(** * eth2sim caches: a shallow embedding of [cache.py]

    The two classes of [cache.py], [AttestationCache] and [BlockCache], are
    embedded as records over stdpp finite maps and sets; every method is a
    function on these records.  Methods that mutate the object return the new
    object, methods that can raise return the object together with a
    [result].  The recursion of [__chain_for_block] is bounded by the
    interpreter's recursion limit, which is the [depth] argument here; a
    walk that needs more frames ends with [RecursionError]. *)

From stdpp Require Import gmap list sorting.

Open Scope N_scope.

(** ** Data of the beacon chain the caches handle *)

Abbreviation Slot := N (only parsing).
Abbreviation CommitteeIndex := N (only parsing).
Abbreviation Root := N (only parsing).

Record AttestationData := {
  data_slot : Slot;
  data_index : CommitteeIndex;
  beacon_block_root : Root
}.

Record Attestation := {
  aggregation_bits : list bool;
  data : AttestationData;
  att_signature : N
}.

Record BeaconBlock := {
  slot : Slot;
  parent_root : Root;
  state_root : Root
}.

Record SignedBeaconBlock := {
  message : BeaconBlock;
  signature : N
}.

(** [spec.Store]: only the [blocks] mapping is consulted by the caches. *)
Record Store := {
  store_blocks : gmap Root BeaconBlock
}.

#[global] Instance AttestationData_eq_dec : EqDecision AttestationData.
Proof. solve_decision. Defined.
#[global] Instance Attestation_eq_dec : EqDecision Attestation.
Proof. solve_decision. Defined.
#[global] Instance BeaconBlock_eq_dec : EqDecision BeaconBlock.
Proof. solve_decision. Defined.
#[global] Instance SignedBeaconBlock_eq_dec : EqDecision SignedBeaconBlock.
Proof. solve_decision. Defined.
Inductive result (A : Type) : Type :=
| Ok (a : A)
| Raise (e : BaseException).
Arguments Raise {A} e.

Definition M (A : Type) : Type := state -> result A * state.

Definition ret {A} (a : A) : M A := fun s => (Ok a, s).

Definition bind {A B} (c : M A) (k : A -> M B) : M B := fun s =>
  match c s with
  | (Ok a, s') => k a s'
  | (Raise e, s') => (Raise e, s')
  end.

Definition raise {A} (e : BaseException) : M A := fun s => (Raise e, s).

Notation "x <- c ;; k" := (bind c (fun x => k))
  (at level 61, c at next level, right associativity).
Notation "c ;; k" := (bind c (fun _ => k))
  (at level 61, right associativity).

(** [try: body  except <clauses>]: [clauses e] is the handler of the first
    clause that matches [e], if any. *)
Definition try_except {A} (body : M A)
           (clauses : BaseException -> option (M A)) : M A := fun s =>
  match body s with
  | (Ok a, s') => (Ok a, s')
  | (Raise e, s') =>
      match clauses e with
      | Some h => h s'
      | None => (Raise e, s')
      end
  end.

(** [except Exception as e:] *)
Definition except_Exception {A} (h : Exception -> M A)
  : BaseException -> option (M A) :=
  fun e => match e with Exc e' => Some (h e') | _ => None end.

(** [except:] *)
Definition except_all {A} (h : M A) : BaseException -> option (M A) :=
  fun _ => Some h.

(** ** [str.encode('utf-8')] of a console line

    UTF-8 encodes every character but the surrogates, U+D800 to U+DFFF.
    The encoder stops at the first of them and reports the run of
    surrogates that starts there. *)

Definition is_surrogate (c : N) : bool := (55296 <=? c)%N && (c <=? 57343)%N.

Fixpoint surrogate_run (t : pystr) : nat :=
  match t with
  | c :: r => if is_surrogate c then S (surrogate_run r) else 0
  | [] => 0
  end.

Fixpoint encode_error (pos : nat) (t : pystr) : option Exception :=
  match t with
  | [] => None
  | c :: r =>
      if is_surrogate c
      then Some (UnicodeEncodeError c pos (S pos + surrogate_run r)
                                    "surrogates not allowed")
      else encode_error (S pos) r
  end.

(** [print(line)], on a console that encodes as UTF-8: a line that
    cannot be encoded raises [UnicodeEncodeError] and nothing of it is
    written. *)
Definition print (line : pystr) : M unit := fun s =>
  match encode_error 0 line with
  | Some e => (Raise (Exc e), s)
  | None =>
      (Ok tt, mkState (stdout s ++ [line]) (logfile s) (trace s) (listening s)
                      (rfile s) (resp_status s) (resp_headers s) (resp_ended s)
                      (wfile s))
  end.

(** [open('intercepted_telemetry.log', mode)]: mode ['w'] truncates. *)
Definition f_open (m : fmode) : M unit := fun s =>
  (Ok tt, mkState (stdout s)
                  (match m with ModeW => [] | ModeA => logfile s end)
                  (trace s ++ [FOpen m]) (listening s)
                  (rfile s) (resp_status s) (resp_headers s) (resp_ended s)
                  (wfile s)).

(** [f.write(text)].  The file is opened in text mode; its encoding is
    taken to be UTF-8, which encodes every text the handler and [main]
    write to it (none holds a surrogate), and the disk to take the
    write. *)
Definition f_write (text : pystr) : M unit := fun s =>
  (Ok tt, mkState (stdout s) (logfile s ++ text)
                  (trace s ++ [FWrite text]) (listening s)
                  (rfile s) (resp_status s) (resp_headers s) (resp_ended s)
                  (wfile s)).

Definition f_close (s : state) : state :=
  mkState (stdout s) (logfile s) (trace s ++ [FClose]) (listening s)
          (rfile s) (resp_status s) (resp_headers s) (resp_ended s) (wfile s).
(** The three outcomes on a finite quotient. *)
Lemma calculate_daylight_finite (lat_deg : R) (d : date) (delta : R) :
  solar_declination_rad d = Returned delta ->
  cos_H0_den (deg2rad lat_deg) delta <> 0 ->
  let c := cos_H0_num (deg2rad lat_deg) delta (deg2rad (-0.833))
           / cos_H0_den (deg2rad lat_deg) delta in
  (c <= -1 -> calculate_daylight lat_deg d = Returned (Finite 24, PolarDay)) /\
  (1 <= c -> calculate_daylight lat_deg d = Returned (Finite 0, PolarNight)) /\
  (-1 < c < 1 ->
   calculate_daylight lat_deg d
   = Returned (Finite (2 * rad2deg (acos c) / 15), NormalDay)).
Proof.
  intros E D c.
  rewrite (calculate_daylight_unfold lat_deg d delta E). cbv zeta.
  rewrite (np_div_finite _ _ D). fold c.
  repeat split; intros Hc.
  - apply np_le_finite in Hc. rewrite Hc. reflexivity.
  - assert (L : np_le (Finite c) (-1) = false) by (apply np_le_finite_false; lra).
    apply np_ge_finite in Hc. rewrite L, Hc. reflexivity.
  - assert (L : np_le (Finite c) (-1) = false) by (apply np_le_finite_false; lra).
    assert (G : np_ge (Finite c) 1 = false) by (apply np_ge_finite_false; lra).
    rewrite L, G, (np_arccos_inside c Hc). reflexivity.
Qed.

(** The cosine stays above the sine of the horizon correction while the
    angle stays short of a right angle by more than the correction. *)
Lemma cos_above_horizon (u b : R) :
  - b <= u <= b -> b < PI / 2 - 0.833 * (PI / 180) ->
  sin (0.833 * (PI / 180)) < cos u.
Proof.
  intros [L U] B. pose proof horizon_range as [H1 H2]. pose proof PI_RGT_0 as P.
  assert (A : forall v, 0 <= v <= b -> sin (0.833 * (PI / 180)) < cos v).
  { intros v [V1 V2]. rewrite <- (sin_shift v).
    apply sin_increasing_1; lra. }
  destruct (Rle_dec 0 u) as [Q | Q].
  - apply A. lra.
  - rewrite <- cos_neg. apply A. lra.
Qed.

****************

## How to complete this task
Only a number is needed: how many lines of the material above contain "trace"?

## Response
4